While millions of refugees around the world lack hope of returning home, local integration in host countries has become a necessity and a gradual process with legal, economic, social and cultural implications. This is the underlying reason for the creation of OpenEmbassy, a winner of MIT’s Enterprise Forum Pan Arab Innovate for Refugees competition (IFR) in 2016.
OpenEmbassy is an online helpdesk for status holders – i.e. individuals who have the appropriate papers and are therefore regularly residing in the Netherlands - based in Amsterdam. OpenEmbassy connects status holders with Dutch volunteers who answer questions about everyday life in the Netherlands. This helps refugees mingle with the Dutch society, and at the same time facilitates the complex and bureaucratic process of assimilation.
“It is very important to all host countries to understand that new comers are not completely integrated in societies once they have been granted protected status. Becoming part of a new culture, with different values and social habits is a lengthy and complex process,” says Renée Frissen, the founder of OpenEmbassy, during an interview with the MITEF team.
“For now, new comers face a complicated future. The complexities behind integration processes have left many government officials, NGOs, and scholars searching for the ‘right’ approach. Initiatives such as ours help all concerned actors in their strategies,” explains Frissen. In fact, the Dutch local and national authorities are benefitting from OpenEmbassy’s interaction with the refugees by collecting their data to redefine public policies. “We are proud of our strong, mutually reinforcing partnership with the government because the refugee crisis has become so highly politicized,” states Frissen. OpenEmbassy has therefore become the “middleman” connecting the new comers with the hosting people and government by helping status holders, and acting as a consultancy firm giving advisory support to top policy makers.
How the idea of OpenEmbassy got off the ground
In 2015, as many refugees from Syria, Eritrea, Iraq, and Afghanistan fled their war-torn countries seeking asylum in Europe, local NGOs and the municipality of Amsterdam sent appeals to volunteers to house the new comers (totaling 200,000) or to work in emergency centers. Frissen started volunteering in an emergency shelter where she met Ahmad Kabakibi, a refugee and a software developer from Syria, who fled his country after his university closed following the unrest and growing instability in Syria.
A few months after helping out refugees, Frissen and Kabakibi realized how difficult it was for people to integrate into their new community. “We also realized how well connected the people were. People spent most of their time speaking over the phone with their loved ones back home. I wanted to break the stereotype that refugees know nothing and cannot use the internet, for example,” explains Frissen.
Frissen and Kabakibi decided to join forces to build an online helpdesk where people could ask questions in chat rooms and obtain answers from Dutch volunteers. “Although newcomers felt fortunate to find safety in the Netherlands, Dutch rules and bureaucracy made them confused about how to face administrative mazes,” Frissen explains. “This is how the idea of creating this platform crossed our mind,” she continues.

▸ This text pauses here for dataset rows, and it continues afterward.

Lemma as_next : m_bLeaf n = true -> 0 <= m_wNextLeaf n <= INVALID_BNODE_IDX.
Proof using All.
  intros Hl. destruct as_node as [Hi Hip]. pose proof (as_tree _ _ _ _ _ _ _ _ _ _ _ _ _ _ HA) as HT.
  pose proof (to_next _ _ _ _ _ _ HT _ _ Hi Hl) as Hn. simpl in Hn. destruct (g_hi (γ i)) as [u|].
  - destruct Hn as (_ & v' & Hv' & Hl' & _). assert (m_wNextLeaf n <> p) as Hnp.
    { intros E. rewrite E in Hv'. pose proof (cs_inner HT _ _ _ _ (as_p _ _ _ _ _ _ _ _ _ _ _ _ _ _ HA) (as_j _ _ _ _ _ _ _ _ _ _ _ _ _ _ HA)).
      pose proof (as_p _ _ _ _ _ _ _ _ _ _ _ _ _ _ HA). congruence. }
    rewrite <- (as_same _ _ _ _ _ _ _ _ _ _ _ _ _ _ HA _ Hnp) in Hv'. apply vtree_some in Hv' as (nn & Hnn & _).
    pose proof (no_idx _ _ _ (as_ok _ _ _ _ _ _ _ _ _ _ _ _ _ _ HA _ _ Hnp Hnn)). lia.
  - rewrite Hn. unfold INVALID_BNODE_IDX, USHRT_MAX. lia.
Qed.
End AtSplit.

Lemma split_new_tree X over h γ m i p n p1 vp j sep k d :
  at_split X over h γ m i p n p1 vp j sep k d -> (0 < df_room (m_oFile d))%nat ->
  wp (SplitNew G (m_bLeaf n) i p (SPLIT_POS G (m_bLeaf n)) (Z.of_nat j) k) d (fun r d' => r.1 = 0 /\
    split_tree X over h γ m i p vp d r.2 d').
Proof using HG HS.
  intros HA Hroom. destruct (as_node HA) as [Hi Hip]. destruct (as_moved HA) as [Hnd Hc]. pose proof (as_next HA) as Hnext.
  pose proof HA as [HT Hin Hf Hpar Hp Hj Hmax Hsep Hp1 Hrd Hsame Hok HSt [HiX HpX]].
  eapply wp_mono; [by eapply SplitNew_ok|]. intros [ret s] d' [E [S1 S2 S3 S4 S5 S6 S7]]. simpl in *. split; [done|].
  destruct S1 as [S1 S1']. pose proof (as_halves HA s) as HV.
  assert (s <> p) by congruence. assert (m !! s = None) as Hms.
  { rewrite <- Hsame by done. unfold vtree. by rewrite lookup_fmap, S1. }
  assert (forall x, vtree d' !! x = split_view m i p s (half_left (split_at (m_bLeaf n)) s (view n))
    (half_right (split_at (m_bLeaf n)) (Some p) (view n)) (split_parent_view vp j sep s) x) as Hview.
  { intros x. rewrite S6. unfold split_view. destruct (decide (x = p)); [done|]. by rewrite Hsame. }
  assert (s <> INVALID_BNODE_IDX) as HsI by lia.
  pose proof (tree_split HT Hi Hp Hj Hms HsI Hmax HV Hview) as HT'.
  pose proof (split_at_p HT Hi Hp Hj Hms HsI Hmax HV Hview) as Hpv.
  apply vtree_some in Hpv as (np & Hnp & Enp). pose proof (S7 Hok p np Hnp) as Hokp.
  split; try done.
  - exists (split_gi γ i s sep). split; [split; [by rewrite S4|by apply S7]|].
    unfold split_gi. by rewrite !set_gi_other by congruence.
  - intros k0 x. apply (split_holds HT Hi Hp Hj Hms HsI Hmax HV Hview). intros Hl. unfold half_left, half_right. rewrite Hl.
    simpl. symmetry. apply take_drop.
  - exists np. split; [done|]. unfold split_parent_view, view in Enp. injection Enp as E1 E2 E3 E4 E5 E6.
    split; [done|]. split; [done|]. rewrite (length_keys G HG p) by done. rewrite <- E2.
    pose proof (cs_bound HT _ _ _ _ Hp Hj). rewrite length_insert_at by done. lia.
Qed.

(** *** [SplitOnce] below a parent *)

Lemma split_slot i n : full_node i n -> exists s sep, GetSlot G n (SPLIT_POS G (m_bLeaf n)) = Ret s /\ szKey s = sep /\
  keys n !! split_at (m_bLeaf n) = Some sep.
Proof using HG HS.
  intros Hf. pose proof (ng_ptrs _ HG). destruct (split_at_Z (m_bLeaf n)) as (T1 & T2 & T3 & T4).
  pose proof (no_slots _ _ _ (fn_ok _ _ Hf)) as Hsl. pose proof (no_ptrs _ _ _ (fn_ok _ _ Hf)) as Hnp. pose proof (fn_keys _ _ Hf) as Hk.
  destruct (lookup_lt_is_Some_2 (m_vecSlots n) (split_at (m_bLeaf n))) as [s Hs]; [rewrite Hsl; lia|].
  exists s, (szKey s). rewrite <- T1. split; [|split; [done|]].
  - apply GetSlot_ok; [done|]. unfold MAX_KEYS_PER_NODE. destruct (IsRoot n); [lia|]. destruct (m_bLeaf n); lia.
  - unfold keys. rewrite (full_entries i) by done. rewrite list_lookup_fmap, lookup_take_lt, Hs by lia. done.
Qed.

Lemma split_key_ok over h γ d i n sep :
  dir_ok G over h γ d -> m_mapChilds d !! i = Some n -> keys n !! split_at (m_bLeaf n) = Some sep -> key_ok sep.
Proof using HG.
  intros HD Hi Hsep. pose proof (vs_ok _ _ _ _ (view_shape G HD i n Hi)) as Hf. simpl in Hf. rewrite Forall_lookup in Hf.
  by eapply Hf.
Qed.

(** An [over] node is not the parent. *)
Lemma parent_of h γ d i n p j p0 :
  dir_ok G {[i]} h γ d -> m_mapChilds d !! i = Some n -> m_mapChilds d !! p = Some p0 -> ptrs p0 !! j = Some i ->
  i <> p /\ m_bLeaf p0 = false /\ (length (keys p0) <= max_keys G)%nat /\ g_lev (γ p) = S (g_lev (γ i)).
Proof.
  intros HD Hi Hp Hj. pose proof (do_tree _ _ _ _ _ HD) as HT. pose proof (vtree_lookup _ _ _ Hp) as Hvp.
  pose proof (child_lev HT _ _ _ _ Hvp Hj) as Hlev. assert (i <> p) as Hip by (intros ->; lia).
  split; [done|]. split; [by apply (cs_inner HT _ _ _ _ Hvp Hj)|]. split; [|done].
  pose proof (view_shape G HD p p0 Hp) as Hsh. rewrite bool_decide_false in Hsh by set_solver. apply (vs_max _ _ _ _ Hsh).
Qed.

Lemma SplitOnce_ok X h γ d i n p j p0 :
  dir_ok G {[i]} h γ d -> store_ok G X d -> m_mapChilds d !! i = Some n -> full_node i n -> m_pParent n = Some p ->
  m_mapChilds d !! p = Some p0 -> ptrs p0 !! j = Some i -> (0 < df_room (m_oFile d))%nat ->
  wp (SplitOnce G n i p (Z.of_nat j) None) d (fun r d' => r.1 = 0 /\
    split_tree ({[i; p]} ∪ X) {[i]} h γ (vtree d) i p (view p0) d r.2 d').
Proof using HG HS.
  intros HD HSt Hi Hf Hpar Hp Hj Hroom. destruct (parent_of _ _ _ _ _ _ _ _ HD Hi Hp Hj) as (Hip & Hlp & Hmax & _).
  destruct (split_slot i n Hf) as (s & sep & Hslot & Esep & Hsep). pose proof (split_key_ok _ _ _ _ _ _ _ HD Hi Hsep) as Hsk.
  pose proof (do_node _ _ _ _ _ HD p p0 Hp) as Hokp. pose proof max_keys_Z as Hmk. pose proof (length_keys G HG p p0 Hokp) as Hlk.
  pose proof (vs_ok _ _ _ _ (view_shape G HD p p0 Hp)) as Hkeys. simpl in Hkeys.
  unfold SplitOnce. apply wp_bind. eapply wp_lift; [exact Hslot|]. apply wp_bind. rewrite Esep.
  eapply wp_mono; [apply (SplitParent_ok d n p p0 j sep); try done|].
  { unfold MAX_KEYS_PER_NODE. lia. }
  { by eapply lookup_lt_Some. }
  intros r d1 (k & p1 & -> & -> & Hrd & Hfree). cbn beta iota. set (d1 := set_childs _ d).
  assert (store_ok G ({[i; p]} ∪ X) d1) as HSt1.
  { eapply store_put; [eapply store_sub; [|exact HSt]; set_solver|done| |done|left; set_solver].
    rewrite (no_this _ _ _ Hokp). apply (pr_id _ _ _ _ _ _ Hrd). }
  assert (at_split ({[i; p]} ∪ X) {[i]} h γ (vtree d) i p n p1 (view p0) j sep k d1) as HA.
  { split; try done.
    - apply (do_tree _ _ _ _ _ HD).
    - unfold d1. simpl. by rewrite lookup_insert_ne.
    - by apply vtree_lookup.
    - apply lookup_insert_eq.
    - intros x Hx. unfold vtree, d1. simpl. by rewrite !lookup_fmap, lookup_insert_ne.
    - intros x nx Hx. unfold d1. simpl. rewrite lookup_insert_ne by done. by apply (do_node _ _ _ _ _ HD).
    - set_solver. }
  eapply wp_mono; [apply (split_new_tree _ _ _ _ _ _ _ _ _ _ _ _ _ _ HA); done|].
  intros r d' [E [S1 S2 S3 S4 S5 S6 S7 S8]]. split; [done|]. split; try done. by destruct S3.
Qed.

The small team started as volunteers in a café applying for grants. They first obtained a fund from SIDN, an independent Dutch foundation that helps increase the internet’s value to society and the economy. Then, they received 20,000 USD as a result of winning the MIT Enterprise Forum Pan Arab Innovate for Refugees competition (IFR) in its first edition, back in 2016.
Challenges turned into opportunities
There were two main challenges: first, there was a risk that demands would be higher than what the small team could handle. This was solved after training and recruiting enough volunteers who could provide time to answer requests in a reliable manner.
The second challenge was that while the help desk was in place, some people preferred having social media platforms, others the website itself. This required an administrator, which led the founding team to recruit a moderator/community manager to validate the answers provided by volunteers on different platforms.
“Thankfully, we have built a trustworthy platform. So much so that the government recruited us as researchers to help in their policy making in support of the new comers, and their socio-economic integration. This consultancy work somehow secures our sustainability and the employment of key people,” says Frissen.
Getting to the next level
Between the end of 2016 and mid 2018, OpenEmbassy has had 4,000 users on social media and 500 on the website. For the moment, the website is a test case for the Netherlands only. The long-term objective is to implement the same model in Germany, the United Kingdom, France and Sweden.
Takeaways from Innovate for Refugees
“Innovate for Refugees gave us a lot of visibility, especially in the local media, which reinforced the credibility of our project, and paved the way for partnership agreements with the government,” says Frissen. The closing ceremony of the competition helped the team meet very interesting people, including their current Community Manager. “The competition offered us both connections and money,” concludes Frissen.